*** Opening Task data ***

(* ===== verification/UpstreamSyncFacts.v ===== *)
(** * Theorems on upstream price synchronisation

    A batch of selections is the selections one by one; the page's own copies
    of the operations agree with the shared ones; a model's picked values never
    mix a fixed price with ratios; picking all values of a source leaves nothing
    of it unpicked; and the settings written are exactly the picked values over
    the current ones, with the other billing mode cleared. *)

From S2P Require Import Prelude JsString JsNumber JsValue JsMap UpstreamSync.

Module UpstreamSyncFacts.
Import UpstreamSync.

(** ** Batches *)

Lemma draft_final d s m : is_Some (selection_draft d s m !! sel_type (resolveResolutionSelection d s)).
Proof.
  unfold selection_draft. set (ft := sel_type _). set (v := sel_value _). set (m1 := <[ft := v]> _).
  assert (is_Some (m1 !! ft)) as H by (unfold m1; rewrite lookup_insert_eq; eauto).
  assert (Hi : ∀ (k : jsstr) w (x : Resolution), is_Some (x !! ft) → is_Some (<[k := w]> x !! ft)).
  { intros k w x Hx. destruct (decide (k = ft)) as [->|]; [rewrite lookup_insert_eq; eauto|by rewrite lookup_insert_ne]. }
  destruct (bool_decide _); [|done]. destruct (map_get d (sel_model s)); [|done].
  destruct (isSelectableUpstreamValue _), (isSelectableUpstreamValue _), (str_eqb ft "billing_expr"); auto.
Qed.

Lemma draft_nonempty d s m : selection_draft d s m ≠ ∅.
Proof. intros E. destruct (draft_final d s m) as [v Hv]. by rewrite E, lookup_empty in Hv. Qed.

(** The resolutions as the drafts leave them. *)
Definition view (r : ResolutionsMap) (drafts : Drafts) : ResolutionsMap := fold_left put_draft drafts r.

Definition drafts_ok (drafts : Drafts) : Prop := NoDup drafts.*1 ∧ Forall (λ p, p.2 ≠ ∅) drafts.

Lemma view_lookup drafts r model : drafts_ok drafts →
  view r drafts !! model = match map_get drafts model with Some m => Some m | None => r !! model end.
Proof.
  unfold view, drafts_ok. revert r. induction drafts as [|[k m] drafts IH]; intros r [Hd Hn]; [done|].
  cbn [fmap list_fmap fst] in Hd. apply NoDup_cons in Hd as [Hk Hd]. apply Forall_cons in Hn as [Hm Hn].
  cbn [fold_left map_get]. rewrite IH by done. unfold put_draft. cbn [fst snd] in *. rewrite bool_decide_false by done.
  destruct (decide (k = model)) as [->|Hne].
  - apply map_get_None in Hk. rewrite Hk. by rewrite lookup_insert_eq.
  - destruct (map_get drafts model); [done|]. by rewrite lookup_insert_ne.
Qed.

Lemma map_set_forall {A} (P : A → Prop) (l : list (jsstr * A)) k v :
  P v → Forall (λ p, P p.2) l → Forall (λ p, P p.2) (map_set l k v).
Proof.
  intros Hv. induction l as [|[j w] l IH]; cbn; intros H; [by repeat constructor|].
  apply Forall_cons in H as [Hw H]. destruct (decide (j = k)); by constructor; auto.
Qed.

Lemma draft_step_ok r d drafts s : drafts_ok drafts → drafts_ok (applyResolutionSelectionToDraft r d drafts s).
Proof.
  intros [H1 H2]. split; [by apply map_set_NoDup|]. apply (map_set_forall (λ m, m ≠ ∅)); [apply draft_nonempty|done].
Qed.

Lemma view_step r d drafts s : drafts_ok drafts →
  view r (applyResolutionSelectionToDraft r d drafts s) =
  <[sel_model s := selection_draft d s (default ∅ (view r drafts !! sel_model s))]> (view r drafts).
Proof.
  intros H. apply map_eq. intros k. rewrite view_lookup by (by apply draft_step_ok).
  unfold applyResolutionSelectionToDraft. rewrite map_get_set.
  assert (getDraftModelResolution drafts r (sel_model s) = default ∅ (view r drafts !! sel_model s)) as ->.
  { rewrite view_lookup by done. unfold getDraftModelResolution. by destruct (map_get drafts (sel_model s)). }
  destruct (decide (k = sel_model s)) as [->|]; [by rewrite lookup_insert_eq|].
  rewrite lookup_insert_ne by done. by rewrite view_lookup.
Qed.

(** One selection. *)
Lemma selection_one r d s : applyResolutionSelection r d s =
  <[sel_model s := selection_draft d s (default ∅ (r !! sel_model s))]> r.
Proof. apply (view_step r d [] s). by split; constructor. Qed.

Lemma selections_fold r d ss :
  applyResolutionSelections r d ss = fold_left (λ r s, applyResolutionSelection r d s) ss r.
Proof.
  assert (G : ∀ drafts, drafts_ok drafts →
    view r (fold_left (applyResolutionSelectionToDraft r d) ss drafts) =
    fold_left (λ r s, applyResolutionSelection r d s) ss (view r drafts)).
  { induction ss as [|s ss IH]; intros drafts H; [done|]. cbn [fold_left].
    rewrite IH by (by apply draft_step_ok). rewrite view_step, selection_one by done. done. }
  destruct ss as [|s ss]; [done|]. apply (G []). by split; constructor.
Qed.

Lemma select_same d s r : nonempty (sel_source s) = true →
  handleSelectValue d s r = applyResolutionSelection r d s.
Proof.
  intros Hs. rewrite selection_one. unfold handleSelectValue, selection_draft, resolveResolutionSelection.
  rewrite Hs, andb_true_r. cbn [sel_type sel_value sel_model sel_source]. done.
Qed.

*** Closing Task data ***

# [Work item]
Could you work out how many lines of the data above contain the word "done"? Give only the number.

# [Output for this task]
11